[Stored entries]
(* ===== verification/Discovery.v ===== *)
(** * Inspection agrees with recovery

    At start-up the store inspects each log without a kernel ([inspect_log]), and
    the logs it calls pending are then recovered ([recover]).  The two read the
    same records with different checks.  [mirrors] relates their states after any
    log, reachable or not, that [recover] replays, and the theorems say where they
    agree and the two cases in which they do not. *)

From S2P Require Export Store CommitSafety.

Section Mirror.
Context `{J : Json, !Serialize Value, !Serialize (list ChangeId), !Sha256}.
Context {W : Type}.
Implicit Types (caps : CapabilitySnapshot W) (c d : ChangeRecord) (r : ReplayState) (i : InspectState).

(** The states of the two loops after the same started log. *)
Record mirrors (pin : EvaluationIntentPin) r i : Prop := {
  mi_pin : is_intent_pin i = Some pin;
  mi_generation : is_Some (is_generation i);
  mi_changes : is_changes i = recovery_change <$> rs_changes r;
  mi_heads : is_heads i = rs_heads r;
  mi_known : is_known i = dom (rs_changes r);
  mi_pending : is_pending i = rs_pending r;
  mi_sealed : is_sealed i = rs_sealed r;
  mi_authorization : is_authorization i = rs_authorization r;
  mi_ids id c : rs_changes r !! id = Some c → cr_change_id c = id;
  mi_owners res id : rs_heads r !! res = Some id → ∃ c, rs_changes r !! id = Some c
    ∧ cr_resource c = res
    ∧ is_baselines i !! res = Some (state_digest (baseline (cr_prepared c)))
    ∧ is_providers i !! res = Some (prepared_provider (cr_prepared c));
  mi_intended id : is_Some (rs_pending r !! id) → is_Some (rs_changes r !! id);
  mi_started : rs_saw_start r = true;
  mi_unsealed : rs_sealed r ≠ Some Seal_Committed → rs_authorization r = None;
}.

Lemma digest_binds_true state :
  content_digest (state_value state) = Ok (state_digest state) → digest_binds state = true.
Proof. intros Hd. unfold digest_binds. rewrite Hd. by apply bool_decide_eq_true. Qed.

(** Two states whose digests bind their values are equal when the values are. *)
Lemma bound_states_differ (s1 s2 : MutationState) :
  content_digest (state_value s1) = Ok (state_digest s1) →
  content_digest (state_value s2) = Ok (state_digest s2) →
  s1 ≠ s2 → state_value s1 ≠ state_value s2.
Proof.
  destruct s1 as [v1 d1], s2 as [v2 d2]. simpl. intros H1 H2 Hne ->. apply Hne. congruence.
Qed.

Lemma lookup_mirror pin r i id : mirrors pin r i → is_changes i !! id = recovery_change <$> rs_changes r !! id.
Proof. intros Hm. by rewrite (mi_changes _ _ _ Hm), lookup_fmap. Qed.

Lemma size_mirror pin r i : mirrors pin r i → size (is_changes i) = size (rs_changes r).
Proof. intros Hm. by rewrite (mi_changes _ _ _ Hm), map_size_fmap. Qed.

Lemma inspect_known_change_Ok d c :
  validate_recovered_transition d c = Ok tt → inspect_known_change (recovery_change d) c = Ok tt.
Proof.
  rewrite validate_recovered_transition_Ok. intros ([H1 H2 H3 H4 H5 H6] & Hv & Hg).
  unfold inspect_known_change. simpl. rewrite H3, H4, H5, !bool_decide_neq_refl.
  simpl. destruct (cr_experiment_verified d), (cr_experiment_verified c); simpl; try done.
  - by specialize (Hv eq_refl).
  - rewrite Hg by done. done.
Qed.

Lemma inspect_new_change_Ok pin r i c :
  mirrors pin r i →
  size (rs_changes r) < MAX_CHANGES_PER_TRANSACTION → cr_experiment_verified c = false →
  validate_recovered_revision (rs_changes r) (rs_heads r) c = Ok tt →
  ∃ bs ps, inspect_new_change c i = Ok (bs, ps)
    ∧ bs !! cr_resource c = Some (state_digest (baseline (cr_prepared c)))
    ∧ ps !! cr_resource c = Some (prepared_provider (cr_prepared c))
    ∧ ∀ res, res ≠ cr_resource c → bs !! res = is_baselines i !! res ∧ ps !! res = is_providers i !! res.
Proof.
  intros Hm Hsize Hver. rewrite validate_recovered_revision_Ok. intros (Hst & Hh & Hprev).
  unfold inspect_new_change. rewrite (size_mirror _ _ _ Hm), (bool_decide_eq_false_2 (_ ≤ _)) by lia.
  simpl. rewrite Hver. simpl. rewrite (bool_decide_eq_false_2 (cr_state c ≠ _)) by (intros Hn; by apply Hn).
  simpl. rewrite (mi_heads _ _ _ Hm). destruct (cr_supersedes c) as [p|].
  - destruct (Hprev p eq_refl) as (d & Hd & Hds & Hdv & Hdc & Hdp & Hdb).
    rewrite (lookup_mirror _ _ _ _ Hm), Hd. simpl.
    destruct (mi_owners _ _ _ Hm _ _ Hh) as (d' & Hd' & Hres & Hb & Hp).
    rewrite Hd in Hd'. injection Hd' as <-. rewrite Hh, Hdv, Hb, Hp, Hdb, Hdp, Hds, Hdc.
    rewrite !bool_decide_neq_refl. simpl.
    do 2 eexists. split; [reflexivity|]. rewrite Hb, Hp, Hdb, Hdp. by split_and!.
  - rewrite Hh. do 2 eexists. split; [reflexivity|]. rewrite !lookup_insert_eq. split_and!; try done.
    intros res Hres. by rewrite !lookup_insert_ne.
Qed.

Lemma answer_pending_known c pending (m : gmap ChangeId ChangeRecord) :
  (∀ id, is_Some (pending !! id) → is_Some (m !! id)) →
  ∀ id, is_Some (answer_pending c pending !! id) → is_Some (<[cr_change_id c := c]> m !! id).
Proof.
  intros Hp id Hid. destruct (decide (id = cr_change_id c)) as [->|Hne].
  - rewrite lookup_insert_eq. by eexists.
  - rewrite lookup_insert_ne by done. apply Hp. unfold answer_pending in Hid.
    destruct (pending !! cr_change_id c) as [[op k]|]; [|done].
    case_bool_decide; [|done]. by rewrite lookup_delete_ne in Hid.
Qed.
(** ** Audit records *)

(** [audit.record(&AuditRecord::runtime(..))]; the history keeps the event and
    whether it was written. *)
Definition record_runtime {E} (event : string) (data : Value) : M GateState E (result string unit) := λ s,
  let '(record, w) := AuditRecord_runtime event data (gate_world s) in
  let '(r, w) := audit_record record w in
  (Ret r, MkGate w (gate_directory s) (failed_items s) (audit_failures s) (failure_details s)
            ((event, is_ok r) :: gate_log s)).

Definition record_or_collect {E} (event : string) (data : Value) : M GateState E unit :=
  r ← record_runtime event data;
  match r with
  | Ok _ => mret tt
  | Err error => modify (λ s,
      MkGate (gate_world s) (gate_directory s) (failed_items s)
        (audit_failures s ++ ["failed to record '" +:+ event +:+ "': " +:+ error])
        (failure_details s) (gate_log s))
  end.

(** [failed_items += 1; failure_details.push(..)]. *)
Definition fail_item {E} (detail : string) : M GateState E unit := modify (λ s,
  MkGate (gate_world s) (gate_directory s) (failed_items s + 1) (audit_failures s)
    (failure_details s ++ [detail]) (gate_log s)).

(** A path in [json!]: serde refuses one that is not UTF-8, and the macro unwraps. *)
Definition path_value {E} (path : string) : M GateState E Value :=
  if is_utf8 path then mret (json_string path) else panic.

Definition pin_value (pin : EvaluationIntentPin) : Value :=
  json_object [("episode_id", json_integer (pin_episode_id pin));
               ("intent_digest", json_string (as_str (pin_intent_digest pin)));
               ("contract_digest", json_string (as_str (pin_contract_digest pin)))].

(** The fields a record of a transaction with this pin starts with. *)
Definition transaction_fields (id : TransactionId) (pin : EvaluationIntentPin) : list (string * Value) :=
  [("transaction_id", json_string (as_str id)); ("intent_pin", pin_value pin);
   ("episode_id", json_integer (pin_episode_id pin))].
Definition digest_fields (pin : EvaluationIntentPin) : list (string * Value) :=
  [("intent_digest", json_string (as_str (pin_intent_digest pin)));
   ("contract_digest", json_string (as_str (pin_contract_digest pin)))].

(** ** Recovering one transaction *)

Record RecoveryAttemptError := MkAttemptError { attempt_stage : string; attempt_message : string }.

▶ **How to complete this task**
Give back exactly the lines above starting at the line where "the logs it" appears and ending at the line where "Section Mirror." appears, both included, with no other lines.

▶ **Answer box**
    the logs it calls pending are then recovered ([recover]).  The two read the
    same records with different checks.  [mirrors] relates their states after any
    log, reachable or not, that [recover] replays, and the theorems say where they
    agree and the two cases in which they do not. *)

From S2P Require Export Store CommitSafety.

Section Mirror.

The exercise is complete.